You remember correctly, it provides vitamin A as retinol, not as betacarotin. I replace it every 6 month.


Ed said:


> From what I remember, nutritional levels of meadow plankton can vary signficantly between localities and areas but it does provide a good source of nutrition however some people may view the risks of coccidia, and iridioviruses as unacceptable. There is information in the literature showing that (for the iridiovirus info see Jacobson, Elliott R; 2007; Infectious diseases and Pathologies of Reptiles; CRC Press) these pathogens are carried in the invertebrates used to feed the amphibians.
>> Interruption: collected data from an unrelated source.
Lemma patch_bundle_ok env cfg bundleId p st :
  bundleId ≠ "" →
  prepareConfig env = Return cfg →
  metadata_fault (databasePlugin cfg) bundleId = None →
  Routes.patch_bundle env bundleId p st
  = (Return {| status := 200; body := VObj [("success", VBool true)] |},
     {| rows := flush (staged st ++ [(bundleId, p)]) (rows st);
        staged := [];
        bucket := bucket st;
        trace := (trace st ++ [CallUpdateBundle bundleId p])
                   ++ [CallCommitBundle] |}).
Proof.
  intros Hid Hcfg Hfault. unfold metadata_fault in Hfault.
  destruct (update_fault (databasePlugin cfg) bundleId) eqn:Hu; [done|].
  unfold Routes.patch_bundle, updateBundle, commitBundle. run.
  destruct (String.eqb_spec bundleId ""); [done|].
  rewrite Hcfg. cbn. rewrite Hu. cbn. by rewrite Hfault.
Qed.

(** X15: [PATCH /bundles/:bundleId], given a bundle id, with nothing staged
    before and update and commit going through, answers [success: true];
    the row of that id carries the given fields over its old ones, every
    other row and the bucket are untouched, and nothing is left staged. *)
Theorem patch_bundle_updates_one_row env cfg bundleId p st :
  bundleId ≠ "" →
  prepareConfig env = Return cfg →
  metadata_fault (databasePlugin cfg) bundleId = None →
  staged st = [] →
  ∃ st',
    Routes.patch_bundle env bundleId p st
    = (Return {| status := 200; body := VObj [("success", VBool true)] |},
       st')
    ∧ rows st' !! bundleId = patch p <$> rows st !! bundleId
    ∧ (∀ other, other ≠ bundleId → rows st' !! other = rows st !! other)
    ∧ bucket st' = bucket st
    ∧ staged st' = [].
Proof.
  intros Hid Hcfg Hfault Hstaged.
  eexists. split; [by apply (patch_bundle_ok env cfg)|].
  cbn [rows bucket staged]. rewrite Hstaged. cbn [app flush foldl].
  split; [by rewrite lookup_alter_eq|]. split; [|done].
  intros other Hne. by rewrite lookup_alter_ne.
Qed.

Lemma patch_bundle_updates_one_row_witness :
  ∃ st',
    Routes.patch_bundle Fixtures.reachable "b1" Scenarios.enabled_true
      Fixtures.store
    = (Return {| status := 200; body := VObj [("success", VBool true)] |},
       st')
    ∧ rows st' !! "b1"
      = patch Scenarios.enabled_true <$> rows Fixtures.store !! "b1"
    ∧ (∀ other, other ≠ "b1" →
         rows st' !! other = rows Fixtures.store !! other)
    ∧ bucket st' = bucket Fixtures.store
    ∧ staged st' = [].
Proof.
  apply (patch_bundle_updates_one_row Fixtures.reachable
           {| storage := None; databasePlugin := Fixtures.healthy |}
           "b1" Scenarios.enabled_true Fixtures.store);
    [discriminate|reflexivity..].
Defined.

(** X16: a soft delete is undone by a [PATCH] with [{ enabled: true }]:
    with nothing staged and no storage plugin, the row is disabled after the
    delete and enabled after the patch, its other fields as they were, so
    that a row that was enabled is back exactly. *)
Theorem soft_delete_then_patch_restores env cfg bundleId row st :
  bundleId ≠ "" →
  prepareConfig env = Return cfg →
  storage cfg = None →
  metadata_fault (databasePlugin cfg) bundleId = None →
  staged st = [] →
  rows st !! bundleId = Some row →
  let deleted := (delete_bundle env bundleId st).2 in
  let patched :=
    (Routes.patch_bundle env bundleId Scenarios.enabled_true deleted).2 in
  rows deleted !! bundleId = Some (patch enabled_false row)
  ∧ rows patched !! bundleId = Some (patch Scenarios.enabled_true row)
  ∧ (enabled row = true → rows patched !! bundleId = Some row).
Proof.
  intros Hid Hcfg Hstorage Hfault Hstaged Hrow deleted patched.
  assert (update_fault (databasePlugin cfg) bundleId = None
          ∧ commit_fault (databasePlugin cfg) = None) as [Hu Hc].
  { unfold metadata_fault in Hfault.
    by destruct (update_fault (databasePlugin cfg) bundleId). }
  assert (rows deleted !! bundleId = Some (patch enabled_false row)
          ∧ staged deleted = []) as [Hdeleted Hclean].
  { subst deleted. unfold delete_bundle, storage_step, disable_step,
      updateBundle, commitBundle.
    run. rewrite Hcfg. cbn. rewrite Hstorage. cbn. rewrite Hu. cbn.
    rewrite Hc. cbn. rewrite Hstaged. cbn.
    split; [|done]. by rewrite lookup_alter_eq, Hrow. }
  assert (rows patched !! bundleId = Some (patch Scenarios.enabled_true row))
    as Hpatched.
  { subst patched.
    rewrite (patch_bundle_ok env cfg bundleId _ deleted Hid Hcfg Hfault).
    cbn [snd rows]. rewrite flush_snoc_lookup, Hclean. cbn [flush foldl].
    rewrite Hdeleted. by destruct row. }
  split; [done|]. split; [done|].
  intros Henabled. rewrite Hpatched. f_equal. destruct row. cbn in *.
  by subst.
Qed.

Lemma soft_delete_then_patch_restores_witness :
  rows (Routes.patch_bundle Fixtures.reachable "b1" Scenarios.enabled_true
          (delete_bundle Fixtures.reachable "b1" Fixtures.store).2).2
    !! "b1"
  = Some (Fixtures.row "production").
Proof.
  apply (soft_delete_then_patch_restores Fixtures.reachable
           {| storage := None; databasePlugin := Fixtures.healthy |}
           "b1" (Fixtures.row "production") Fixtures.store);
    [discriminate|reflexivity..].
Defined.

(** *** The bulk delete of the server *)

(** X28: [POST /bundles/bulk-delete], given a non-empty array of ids and the
    D1 configuration but not the whole R2 configuration, sends exactly one
    request, the deletion of the rows from D1, and leaves the bucket alone:
    it answers [success: true] with [r2Result: null] when D1 accepted and
    its answer could be read, and status 500 with [success: false]
    otherwise. The missing R2 configuration is not reported. *)
Theorem bulk_delete_leaves_the_bucket_out env bundleId rest st :
  d1_config_missing (process_env env) = false →
  r2_config_missing (process_env env) = true →
  let bundleIds := bundleId :: rest in
  let request :=
    D1DeleteBundles (accountId env)
      (or_empty (HOT_UPDATER_CLOUDFLARE_D1_DATABASE_ID (process_env env)))
      (apiToken env) bundleIds in
  ∃ r st',
    Routes.bulk_delete env (Return (VObj [("bundleIds", VArr bundleIds)])) st
    = (Return r, st')
    ∧ trace st' = trace st ++ [CallCloudflare request]
    ∧ bucket st' = bucket st
    ∧ match cloudflare env (log (CallCloudflare request) st) request with
      | Return answer =>
          if ok answer then
            match json answer with
            | Return d1Result =>
                r = c_json
                      (VObj [("success", VBool true);
                             ("message",
                              VStr ("Đã xóa " +:+ pretty (length bundleIds)
                                      +:+ " bundles từ D1 database"));
                             ("d1Result", d1Result);
                             ("r2Result", VNull)]) 200
            | Throw e => r = failure_response (error_text e) 500
            end
          else status r = 500%nat ∧ get_opt (body r) "success" = VBool false
      | Throw e => r = failure_response (error_text e) 500
      end.
Proof.
  intros Hd1 Hr2 bundleIds request. subst bundleIds.
  unfold Routes.bulk_delete, fetch. run.
  cbn -[c_json failure_response]. rewrite Hd1.
  cbn -[c_json failure_response]. fold request.
  destruct (cloudflare env _ request) as [answer | e];
    cbn -[c_json failure_response]; [|by eexists _, _].
  destruct (ok answer); cbn -[c_json failure_response].
  - destruct (json answer) as [d1Result | e];
      cbn -[c_json failure_response]; [|by eexists _, _].
    rewrite Hr2. cbn -[c_json failure_response].
    by eexists _, _.
  - by eexists _, _.
Qed.

Lemma bulk_delete_leaves_the_bucket_out_witness :
  ∃ r st',
    Routes.bulk_delete Fixtures.unconfigured
      (Return (VObj [("bundleIds", VArr [VStr "b1"; VStr "b2"])]))
      Fixtures.store
    = (Return r, st')
    ∧ trace st'
      = [CallCloudflare
           (D1DeleteBundles "account" "database" "token"
              [VStr "b1"; VStr "b2"])]
    ∧ bucket st' = bucket Fixtures.store
    ∧ r = c_json
            (VObj [("success", VBool true);
                   ("message", VStr "Đã xóa 2 bundles từ D1 database");
                   ("d1Result",
                    VObj [("success", VBool true); ("result", VArr [])]);
                   ("r2Result", VNull)]) 200.
Proof.
  apply (bulk_delete_leaves_the_bucket_out Fixtures.unconfigured (VStr "b1")
           [VStr "b2"] Fixtures.store).
  - reflexivity.
  - reflexivity.
Defined.

(** *** The sizes of the bundles *)

Lemma prefix_of_empty p : String.prefix (p +:+ "/") "" = false.
Proof. by destruct p. Qed.

Lemma find_matching_objects objs bundleId :
  find_matching (map Cloudflare.object_json objs) bundleId
  = Return (match List.find
                    (λ o, String.prefix (bundleId +:+ "/") (key o)) objs with
            | Some o => Cloudflare.object_json o
            | None => VUndefined
            end).
Proof.
  induction objs as [|o objs IH]; [done|].
  cbn [map find_matching List.find].
  change (get (Cloudflare.object_json o) "key") with (Return (VStr (key o))).
  cbn [truthy]. destruct (String.eqb_spec (key o) "") as [Hk | Hk]; cbn [negb].
  - rewrite Hk, prefix_of_empty. exact IH.
  - destruct (String.prefix (bundleId +:+ "/") (key o)); [done|exact IH].
Qed.

Lemma size_of_objects objs bundleId :
  size_of (map Cloudflare.object_json objs) bundleId
  = Return (VNum (first_size objs bundleId)).
Proof.
  unfold size_of, first_size. rewrite find_matching_objects.
  by destruct (List.find _ objs).
Qed.

Lemma collect_sizes_objects objs ids : ∀ fileSizes,
  collect_sizes (map Cloudflare.object_json objs) (map VStr ids) fileSizes
  = Return (foldl (λ sizes id,
                     record_size id (VNum (first_size objs id)) sizes)
              fileSizes ids).
Proof.
  induction ids as [|id ids IH]; intros fileSizes; [done|].
  cbn [map collect_sizes to_text foldl]. rewrite size_of_objects. apply IH.
Qed.
(** * sparkanywhere: the Kubernetes API shim and its task providers

    A shallow embedding of [sparkanywhere/k8s.go] (the shim that turns pod
    submissions into provider tasks and fans ADDED events out to watchers),
    of [sparkanywhere/provider_ecs.go] and of
    [sparkanywhere/provider_docker.go].

    Conventions.
    - A Go [uint64] is a [Z] with its wrap-around written out.
    - A Go [error] is the text of its message; [nil] is [None].
    - A Go [map[string]string] is a [gmap string string].
    - Methods on [*K8S] run in a small monad over the receiver and the trace
      of calls that leave the process (provider calls, log records, the
      server goroutine).  A computation returns, panics, or parks its
      goroutine (a send on a full channel, a contended lock, a provider call
      that does not come back).
    - The [provider] interface is a type class; the two implementations are
      reached through a sum, which is how [New] picks one of them. *)

From stdpp Require Import base tactics option list strings gmap pretty.
From Stdlib Require Import ZArith Lia.

Local Open Scope string_scope.
Local Open Scope nat_scope.
Local Open Scope list_scope.

(* ================================================================== *)
(** ** Data model *)
(* ================================================================== *)

Definition error := string.

(** [type taskHandle struct { Name string; Id string }] *)
Module taskHandle.
Record t := mk { Name : string; Id : string }.
Definition set_Name (n : string) (h : t) : t := mk n (Id h).
End taskHandle.

(** [type Task struct { Name, Image string; Args []string; Env map[string]string }] *)
Module Task.
Record t := mk
    { Name : string; Image : string; Args : list string;
      Env : gmap string string }.
Definition set_Env (e : gmap string string) (x : t) : t :=
    mk (Name x) (Image x) (Args x) e.
End Task.

(** The part of [k8s.io/api/core/v1] the shim reads or writes. *)
Module v1.
Module EnvVar.
Record t := mk { Name : string; Value : string }.
End EnvVar.

Module Container.
Record t := mk
      { Name : string; Image : string; Command : list string;
        Args : list string; Env : list EnvVar.t }.
End Container.

Module ObjectMeta.
Record t := mk
      { Name : string; Namespace : string; ResourceVersion : string;
        Labels : gmap string string }.
Definition set_ResourceVersion (rv : string) (m : t) : t :=
      mk (Name m) (Namespace m) rv (Labels m).
End ObjectMeta.

Module PodSpec.
Record t := mk { Containers : list Container.t; RestartPolicy : string }.
End PodSpec.

Module PodStatus.
Record t := mk { Phase : string; Message : string }.
Definition set_Phase (p : string) (s : t) : t := mk p (Message s).
End PodStatus.

Definition PodPending := "Pending".
Definition PodRunning := "Running".

Module Pod.
Record t := mk
      { Meta : ObjectMeta.t; Spec : PodSpec.t; Status : PodStatus.t }.
Definition set_Phase (p : string) (x : t) : t :=
      mk (Meta x) (Spec x) (PodStatus.set_Phase p (Status x)).
Definition set_ResourceVersion (rv : string) (x : t) : t :=
      mk (ObjectMeta.set_ResourceVersion rv (Meta x)) (Spec x) (Status x).
    (** [DeepCopy] rebuilds the value field by field. *)
Definition DeepCopy (x : t) : t :=
      mk (ObjectMeta.mk (ObjectMeta.Name (Meta x)) (ObjectMeta.Namespace (Meta x))
            (ObjectMeta.ResourceVersion (Meta x)) (ObjectMeta.Labels (Meta x)))
         (PodSpec.mk
            (map (fun c => Container.mk (Container.Name c) (Container.Image c)
                             (Container.Command c) (Container.Args c)
                             (map (fun e => EnvVar.mk (EnvVar.Name e) (EnvVar.Value e))
                                  (Container.Env c)))
                 (PodSpec.Containers (Spec x)))
            (PodSpec.RestartPolicy (Spec x)))
         (PodStatus.mk (PodStatus.Phase (Status x)) (PodStatus.Message (Status x))).
End Pod.
End v1.

(** [type Event struct { Type string; Object interface{} }]; the only
    objects the shim puts in an event are pods. *)
Module Event.
Record t := mk { Type_ : string; Object : v1.Pod.t }.
End Event.

(** A buffered Go channel of events: [make(chan Event, cap)]. *)
Module chan.
Record t := mk { cap : nat; buf : list Event.t }.
Definition make (n : nat) : t := mk n [].
Definition full (c : t) : bool := bool_decide (cap c ≤ length (buf c))%nat.
Definition push (ev : Event.t) (c : t) : t := mk (cap c) (buf c ++ [ev]).
End chan.

Module ECSConfig.
Record t := mk
    { ClusterName : string; SubnetId : string; SecurityGroup : string }.
End ECSConfig.

Module Config.
Record t := mk
    { ControlPlaneAddr : string; EcsEnabled : bool; DockerEnabled : bool;
      EcsConfig : option ECSConfig.t; Instances : Z }.
Definition set_ControlPlaneAddr (a : string) (c : t) : t :=
    mk a (EcsEnabled c) (DockerEnabled c) (EcsConfig c) (Instances c).
End Config.

(** What leaves the process, in program order. *)
Inductive effect :=
| CallNewEcsProvider (cfg : option ECSConfig.t)
| CallNewDockerProvider
| CallCreateTask (task : Task.t)
| CallWaitForTask (handle : taskHandle.t)
| Slog (level msg : string) (attrs : list (string * string))
| GoServerStart (addr : string).

(** [type provider interface { CreateTask; WaitForTask; GetLogs }].
    A call that never comes back (both ECS loops poll without a bound)
    is [None]. *)
Class provider (P : Type) := {
  CreateTask : P → Task.t → option (P * (taskHandle.t + error));
  WaitForTask : P → taskHandle.t → option (P * option error);
  GetLogs : P → taskHandle.t → P * (string + error)
}.

(** An interface value holding one of two implementations. *)
#[global] Instance provider_sum {A B} `{provider A} `{provider B} : provider (A + B) := {
  CreateTask p task :=
    match p with
    | inl a => prod_map inl id <$> CreateTask a task
    | inr b => prod_map inr id <$> CreateTask b task
    end;
  WaitForTask p h :=
    match p with
    | inl a => prod_map inl id <$> WaitForTask a h
    | inr b => prod_map inr id <$> WaitForTask b h
    end;
  GetLogs p h :=
    match p with
    | inl a => prod_map inl id (GetLogs a h)
    | inr b => prod_map inr id (GetLogs b h)
    end
}.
If there is a active infection in the region it can be transmitted to the frogs.
> 
> Have you had a fecal done on the frogs?
> 
> ...


Well, up to now I haven't had any issues with the pathogens you mentioned.
I hope I never will have some. As "our" meadow plankton seams to be of good quality (on a gut level... because we use it since many years) I'm not willing to pass on this food source.
I've done no fecal on the frogs. (<- hope, I didn't misword this  )
Thx for your comments so far.

greets,
CF


----------



## Ed (Sep 19, 2004)

You can use feeding stations to reduce the roaming of the flies which will also reduce/prevent any stress caused by the flies. 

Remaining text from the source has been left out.